There were a few minor violations of the truce. Dan Quayle had joined the National Guard and Bill Clinton had joined the ROTC then dropped out as soon as he knew he was unlikely to be drafted.

In 2000, Al Gore tried to make an issue of his service vs. Bush's. Gore probably hurt himself with this since he portrayed himself as having been in combat. In actuality, he was a Army reporter covering a construction crew that was never on the front lines. He also had a short tour of service and it was obvious that his father had pulled strings.

Bush, of course, took the Guard route. The fact that he was a pilot while Gore was a reporter might have helped Bush a bit. Stories about Bush being AWOL came and went without being a major factor.

Then came Kerry.

The second part of the truce applies here - Kerry is in the Jane Fonda class of war protesters. He hung out with her, he organized major protests, he testified before Congress, he even made Nixon's enemies list.

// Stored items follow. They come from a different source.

Definition with_outbox (attempts available_at : Z) (claimed_at : option Z)
    (claim_token : option string) (dispatched_at failed_at : option Z)
    (last_error : option string) (updated_at : Z) (o : OutboxRow) : OutboxRow :=
  mkOutbox (ob_id o) (ob_event_id o) (ob_delivery_id o) (ob_subject o) (ob_payload o)
    (ob_message_id o) (ob_generation o) attempts available_at claimed_at claim_token
    dispatched_at failed_at last_error (ob_created_at o) updated_at.

Definition open_outbox (o : OutboxRow) : bool :=
  isNone (ob_dispatched_at o) && isNone (ob_failed_at o).

Section outbox.
Context `{Postgres}.

(** [ORDER BY available_at,created_at,id FOR UPDATE SKIP LOCKED LIMIT $3] *)
Definition outbox_candidate (now staleBefore : Z) (o : OutboxRow) : bool :=
  open_outbox o && (ob_available_at o <=? now)
  && (isNone (ob_claimed_at o) || null_le (ob_claimed_at o) staleBefore).
Definition outbox_before (a b : OutboxRow) : Prop :=
  ob_available_at a < ob_available_at b
  \/ ob_available_at a = ob_available_at b
     /\ (ob_created_at a < ob_created_at b
         \/ ob_created_at a = ob_created_at b /\ text_le (ob_id a) (ob_id b)).
#[global] Instance outbox_before_dec : RelDecision outbox_before.
Proof. unfold outbox_before, RelDecision. apply _. Defined.
Definition outbox_candidates (now staleBefore limit : Z) (locked : gset string) (db : RelayDB)
    : list OutboxRow :=
  take (Z.to_nat limit) (List.filter (fun o => negb (bool_decide (ob_id o ∈ locked)))
    (merge_sort outbox_before (select_where (outbox_candidate now staleBefore) (outbox db)))).

Definition claim_outbox_row (now : Z) (token : string) (o : OutboxRow) : OutboxRow :=
  with_outbox (ob_attempts o) (ob_available_at o) (Some now) (Some token) (ob_dispatched_at o)
    (ob_failed_at o) (ob_last_error o) now o.
Definition message_of (token : string) (o : OutboxRow) : OutboxMessage :=
  mkMessage (ob_id o) (ob_event_id o) (ob_delivery_id o) (ob_subject o) (ob_payload o)
    (ob_message_id o) token (ob_attempts o) (isSome (ob_claimed_at o)) (ob_created_at o).

Definition ClaimOutbox (now staleBefore : Z) (claimToken : string) (limit : Z)
    : M_relay (list OutboxMessage) :=
  if bool_decide (claimToken = "") || (limit <? 1) || (1000 <? limit) || (now <? staleBefore)
  then fail DriverError else
  exec (fun locked db =>
    let sel := outbox_candidates now staleBefore limit locked db in
    Ok (message_of claimToken <$> sel,
        set_outbox (update_where (fun o => bool_decide (ob_id o ∈ (ob_id <$> sel)))
                      (claim_outbox_row now claimToken) (outbox db)) db)).
Lemma ack_effect w r w' :
  AcknowledgeStreamDelivery id target connection token generation now w = (r, w') ->
  (r = Ok tt /\ exists d l, assigned_row (w_db w) d
     /\ w_db w' = append_lifecycle l (set_rows (<[id := ack_row now d]> (deliveries (w_db w)))
                                        (w_db w)))
  \/ (r = Ok tt /\ w_db w' = w_db w /\ exists d, deliveries (w_db w) !! id = Some d
        /\ stream_row target d = true /\ dr_status d = DAcked /\ dr_generation d = generation
        /\ as_connection_id (dr_assignment d) = Some connection
        /\ as_token (dr_assignment d) = Some token)
  \/ (exists e, r = Err e) /\ w_db w' = w_db w.
Proof.
  unfold AcknowledgeStreamDelivery. destruct r as [[]|e]; intros H.
  - run_inv. destruct (x =? 1) eqn:Hx; bool_to_prop.
    + run_inv. left. split; [done|].
      match goal with Hu : update_with_lifecycle _ _ _ _ _ = _ |- _ =>
        apply update_with_lifecycle_inv in Hu as [(? & _)|(_ & d & Hd & Hp & _ & Hdb)]; [done|] end.
      exists d. eexists. done.
    + run_inv. right; left. split; [done|].
      match goal with Hu : update_with_lifecycle _ _ _ _ _ = _ |- _ =>
        apply update_with_lifecycle_inv in Hu as [(? & Hdb & _)|(? & _)]; [|done] end.
      chase_db. destruct (stream_row target _) eqn:Hs; simpl in H; [|by run_inv].
      destruct (bool_decide _ && _ && _ && _) eqn:Hb; [|by run_inv]. run_inv.
      unfold null_eq in Hb. bool_to_prop. destruct_and!. chase_db. eauto 10.
  - right; right. split; [eauto|]. apply bind_err in H as [H|(n & w1 & H1 & H)].
    + by apply exec_err in H.
    + run_inv. destruct (n =? 1) eqn:Hn; [done|]. bool_to_prop.
      match goal with Hu : update_with_lifecycle _ _ _ _ _ = _ |- _ =>
        apply update_with_lifecycle_inv in Hu as [(_ & Hdb & _)|(? & _)]; [|done] end.
      rewrite <- Hdb. assert (keeps eq (
        row ← query_row StoreNotFound (fun db : RelayDB => deliveries db !! id);
        if negb (stream_row target row) then fail StoreNotFound
        else if bool_decide (dr_status row = DAcked) && (dr_generation row =? generation)
          && null_eq (as_connection_id (dr_assignment row)) connection
          && null_eq (as_token (dr_assignment row)) token
        then mret tt else fail StoreConflict)) as Hk by keeps_solve.
      specialize (Hk w1). by rewrite H in Hk.
Qed.
Lemma holds_attempt_inv g token attempt now r :
  holds_attempt g token attempt now r = true ->
  dr_sink r = SinkCallback /\ dr_generation r = g /\ cc_token (dr_callback r) = Some token
  /\ dr_attempts r = attempt /\ exists e, cc_expires_at (dr_callback r) = Some e /\ now < e.
Proof.
  unfold holds_attempt, null_eq, null_gt. intros H. bool_to_prop. destruct_and!.
  split_and!; try done. destruct (cc_expires_at _) as [e|]; [|done]. exists e. bool_to_prop. done.
Qed.

Lemma finish_callback_keeps id g token attempt t :
  keeps_step (FinishCallbackAttempt id g token attempt t).
Proof.
  apply keeps_run. intros w [[]|e] w' Hrun%finish_callback_effect; [|by rewrite Hrun].
  destruct Hrun as [(d & i & Hd & Hh & Hc & Hi & Hdb)|(-> & _)]; [|reflexivity].
  apply holds_attempt_inv in Hh as (Hsink & Hg & Ht & Ha & _).
  eapply relay_step_same; [|exact Hdb]. unfold finished_db.
  etransitivity; [eapply row_update_step; [exact Hd|]|eapply (attempt_update_step (set_rows _ _))].
  - intros [Hcheck Hstream Hcallback]. split; [|split; [done|done|exact Hcallback]].
    split; [done|simpl; lia| |unfold settled; by rewrite Ht, andb_false_r|done].
    simpl. by destruct (ct_Status _).
  - simpl. apply lookup_insert_eq.
  - simpl. lia.
  - simpl. lia.
Qed.

Lemma dlq_keeps id g now : keeps_step (MarkCallbackDLQPublished id g now).
Proof.
  apply keeps_run. intros w [[]|e] w' Hrun%dlq_effect; [|by rewrite Hrun].
  destruct Hrun as (d & Hd & _ & _ & _ & Hc & ->). eapply row_update_step; [done|].
  by apply dlq_row_step.
Qed.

You would think that he would be running on this. Here was his chance. He was a warrior-turned-protester-turned politician. You would think that he could use this unique synthesis to find an anti-war platform that would have captured the nomination.

It didn't happen. Instead he ignored his protester days and ran as a decorated veteran. He was too busy trying to run against Bush's strength as a war president that he erased half of his own war-time history.

That's what got the SwiftVets upset. In 1971 he said terrible things about them. Without retracting his statements before Congress he is running as one of them.

Kerry's defenders point out that atrocities (are we still using that word?) like the ones listed by Kerry actually happened.

Yes, but were they the rule or the exception? Kerry said that they happened daily and implied that everyone did them.

Kerry often tries to be on all sides of an issue. He was a veteran but he threw his medals away except he still has them and is proud of them. He was in Viet Nam and served heroically except he played the system to end his tour of duty eight months early and to get medals for exaggerated events.